▶ [Try it]:
I'd like an exact copy of every line from the start of the entries below through the line containing "apply rfold_max_ge in Hm as [_ Hm].", please.

▶ [Stored items]:
-------
Lemma max_witness_votes_ok buffer d : scoring_wf buffer d →
  ∃ m, max_witness_votes buffer d = Ok m ∧ 0 <= m < 2 ^ 64 ∧
    ∀ wid w v, db_witnesses d !! wid = Some w → tally_at buffer (wo_vote_id w) = Ok v → v <= m.
Proof.
  intros (_ & _ & _ & Hw). unfold max_witness_votes. set (f := λ m wid, _).
  destruct (rfold_total f (λ m, 0 <= m < 2 ^ 64) (ids_of (db_witnesses d)) 0) as (m & Hm & Hr); [|lia|].
  { intros m wid [w Hl]%elem_of_ids_of Hm. destruct (Hw _ _ Hl) as (_ & _ & _ & v & Hv & Hb).
    exists (Z.max m v). subst f. simpl. unfold get_witness. rewrite Hl. simpl. rewrite Hv. simpl. split; [done|lia]. }
  exists m. split_and!; [done|lia..|]. intros wid w v Hl Hv.
  apply rfold_max_ge in Hm as [_ Hm].
  - destruct (Hm wid) as (m0 & m1 & H1 & Hle); [apply elem_of_ids_of; eauto|].
    subst f. simpl in H1. unfold get_witness in H1. rewrite Hl in H1. simpl in H1. rewrite Hv in H1.
    injection H1 as <-. lia.
  - intros a x b H. subst f. simpl in H. ok_inv. lia.
Qed.

(** The invariant of both loops. *)
Definition rescoring (d d1 : database) : Prop := scores_only d d1 ∧ scores_wf d1.

Lemma scores_wf_insert d id a n : scores_wf d → account_scores_wf a →
  scores_wf (set_accounts (λ t, mkTable (<[id := a]> (objs t)) n) d).
Proof.
  intros Hd Ha i b. simpl. rewrite lookup_insert_Some. intros [[_ <-]|[_ Hb]]; [done|by apply (Hd i)].
Qed.

Lemma witness_scores_ok m v w a : 0 <= v <= m → m < 2 ^ 64 →
  0 <= wo_total_produced w < 2 ^ 63 → 0 <= wo_total_missed w < 2 ^ 63 → account_scores_wf a →
  ∃ t r, witness_scores m v w a = Ok (t, r) ∧ score_wf t ∧ score_wf r.
Proof.
  intros Hv Hm Hp Hmi (? & ? & ? & Ht & Hr & ?). unfold witness_scores.
  rewrite !u128_of_i64_nonneg by (unfold u128_mod; lia). rewrite u128_add_small by (unfold u128_mod; lia).
  assert (∃ t, (if 0 <? m then percent_of v m else Ok (ao_trust_score a)) = Ok t ∧ score_wf t) as (t & -> & Hwt).
  { destruct (Z.ltb_spec 0 m); [|eauto]. destruct (percent_of_ok v m) as [-> ?]; [lia..|eauto]. }
  set (p := wo_total_produced w) in *. set (q := wo_total_missed w) in *.
  assert (∃ r, (if (0 <? p) || (0 <? q) then percent_of p (p + q) else Ok (ao_reliability_score a)) = Ok r
    ∧ score_wf r) as (r & E & Hwr).
  { destruct (Z.ltb_spec 0 p), (Z.ltb_spec 0 q); simpl; [..|by eauto];
      (destruct (percent_of_ok p (p + q)) as [-> ?]; [lia|lia|eauto]). }
  cbn [rbind]. rewrite E. cbn [rbind]. eauto.
Qed.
-------
▶ [Answer for the task]:
Lemma max_witness_votes_ok buffer d : scoring_wf buffer d →
  ∃ m, max_witness_votes buffer d = Ok m ∧ 0 <= m < 2 ^ 64 ∧
    ∀ wid w v, db_witnesses d !! wid = Some w → tally_at buffer (wo_vote_id w) = Ok v → v <= m.
Proof.
  intros (_ & _ & _ & Hw). unfold max_witness_votes. set (f := λ m wid, _).
  destruct (rfold_total f (λ m, 0 <= m < 2 ^ 64) (ids_of (db_witnesses d)) 0) as (m & Hm & Hr); [|lia|].
  { intros m wid [w Hl]%elem_of_ids_of Hm. destruct (Hw _ _ Hl) as (_ & _ & _ & v & Hv & Hb).
    exists (Z.max m v). subst f. simpl. unfold get_witness. rewrite Hl. simpl. rewrite Hv. simpl. split; [done|lia]. }
  exists m. split_and!; [done|lia..|]. intros wid w v Hl Hv.
  apply rfold_max_ge in Hm as [_ Hm].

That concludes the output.